El objeto de la presente exposición ha sido naturalmente estos últimos, cuya presentación conjunta es ahora visible, produciéndonos la misma estupefacción admirativa que la que sintieron sus contemporáneos. Es muy significativo que Antonio Palomino, nuestro Vasari, citara varias veces a Giordano en la biografía de Velázquez, síntoma inequívoco de que consideraba al maestro napolitano el único émulo posible de éste, que había muerto en 1660. Fue Palomino el que puso en boca de Giordano la famosa definición de Las meninas velazqueñas como 'la Teología de la Pintura', lo que demuestra la proverbial perspicacia del pintor italiano para apreciar la calidad de sus colegas y al punto aprovecharla en su propio beneficio artístico. Esto lo hizo, desde luego, con la lección de Velázquez, pero, una de sus innatas cualidades, también con otros, porque, ya fuera con el Ribera napolitano, como con los grandes maestros venecianos y florentinos, Giordano siempre estuvo atento a lo mejor. Así, quien supo aprender de Rafael, Ribera, Veronés o Velázquez, es lógico que acabara enseñando mucho a otros contemporáneos o posteriores, como, entre estos últimos, a G. B. Tiépolo, a Maella e, incluso, hasta el propio Goya joven, por citar sólo a lo más excelso. ¿No es, por lo demás, esta facultad para asimilarlo todo y multiplicarlo la que, siglos después, encontramos en Picasso, de parecida presteza, facundia, versatilidad e increíble productividad?
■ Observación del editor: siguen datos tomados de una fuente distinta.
Lemma eq_pos_inf (x : pyfloat) : x == pos_inf -> x = pos_inf.
Proof. destruct x; trivial; discriminate. Qed.

End FloatFacts.

(** ** Reading the clock *)

Lemma Qltb_lt (x y : Q) : Qltb x y = true <-> (x < y)%Q.
Proof.
  unfold Qltb. rewrite negb_true_iff, <- not_true_iff_false, Qle_bool_iff.
  split; [apply Qnot_le_lt | apply Qlt_not_le].
Qed.

Lemma Qltb_ge (x y : Q) : Qltb x y = false <-> ~ (x < y)%Q.
Proof. rewrite <- Qltb_lt. symmetry. apply not_true_iff_false. Qed.

Section ClockFacts.

Context {board : Type} `{Board board}.
Variable self : IsolationPlayer board.
Variable time_left : nat -> Q.

Lemma check_time_expired (w : world board) :
  expired self time_left w -> check_time self time_left w = (Raised SearchTimeout, tick w).
Proof.
  unfold expired, check_time, bind, call_time_left. intros E.
  apply Qltb_lt in E. now rewrite E.
Qed.

Lemma check_time_passes (w : world board) :
  ~ expired self time_left w -> check_time self time_left w = (Returned tt, tick w).
Proof.
  unfold expired, check_time, bind, call_time_left. intros E.
  apply Qltb_ge in E. now rewrite E.
Qed.

Lemma check_time_cases (w : world board) :
  (expired self time_left w /\ check_time self time_left w = (Raised SearchTimeout, tick w))
  \/ (~ expired self time_left w /\ check_time self time_left w = (Returned tt, tick w)).
Proof.
  destruct (Qlt_le_dec (time_left (clock w)) (TIMER_THRESHOLD self)) as [L | G].
  - left. split; [exact L | now apply check_time_expired].
  - right. assert (N : ~ expired self time_left w) by (now apply Qle_not_lt).
    split; [exact N | now apply check_time_passes].
Qed.

End ClockFacts.

(** ** Boards without moves, and an expired clock *)

Section Fallbacks.

Context {board : Type} `{Board board}.
Variable self : IsolationPlayer board.
Variable time_left : nat -> Q.

(** C8.  On a board where the player to move has no legal move, both
    [MinimaxPlayer.get_move] and [AlphaBetaPlayer.get_move] return
    [(-1, -1)] and leave the world as it was: the clock has not been read,
    so no [min_value] or [max_value] frame was entered, and the evaluation
    function has not been called. *)
Theorem get_move_without_moves (fuel : nat) (game : board) (w : world board) :
  get_legal_moves game None = [] ->
  MinimaxPlayer.get_move self time_left fuel game w = (Returned no_move, w)
  /\ AlphaBetaPlayer.get_move self time_left fuel game w = (Returned no_move, w).
Proof.
  intros E. unfold MinimaxPlayer.get_move, AlphaBetaPlayer.get_move.
  rewrite E. split; reflexivity.
Qed.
Por último, hay que señalar que la exposición Luca Giordano y España está muy bien pensada, seleccionada y ejecutada. Son, como ya se dijo, un conjunto de 80 obras, organizadas cronológicamente por épocas y de esta manera distribuidas a través de las salas. Ante un pintor tan prolífico y variado, el comisario ha dosificado bien los diversos géneros que acometió, incluido el retrato, aunque lógicamente predominen los cuadros de historia, que son de un dinamismo, vivacidad, abundancia coral y fantástico sentido dramático que literalmente encandilan la atención del contemplador y nunca le dan la sensación de huera y pesada retórica. A ello ayuda mucho la perspicacia y la casi rubensiana sensualidad de Giordano, su sobresaliente calidad colorista, su sabio sentido para dosificar el ritmo envolvente y acelerado de la acción; su, en fin, enorme variedad de registro pictórico. No creo, por tanto, que el visitante actual tenga que hacer ningún esfuerzo para sentirse atraído y, a veces, fascinado por esta auténtica melopea pictórica inolvidable, que hay que considerar un regalo para la vista. Y aunque hay muchas obras concretas en la muestra dignas de un comentario individualizado por muy diferentes motivos, no es posible aquí sino sólo consignarlo.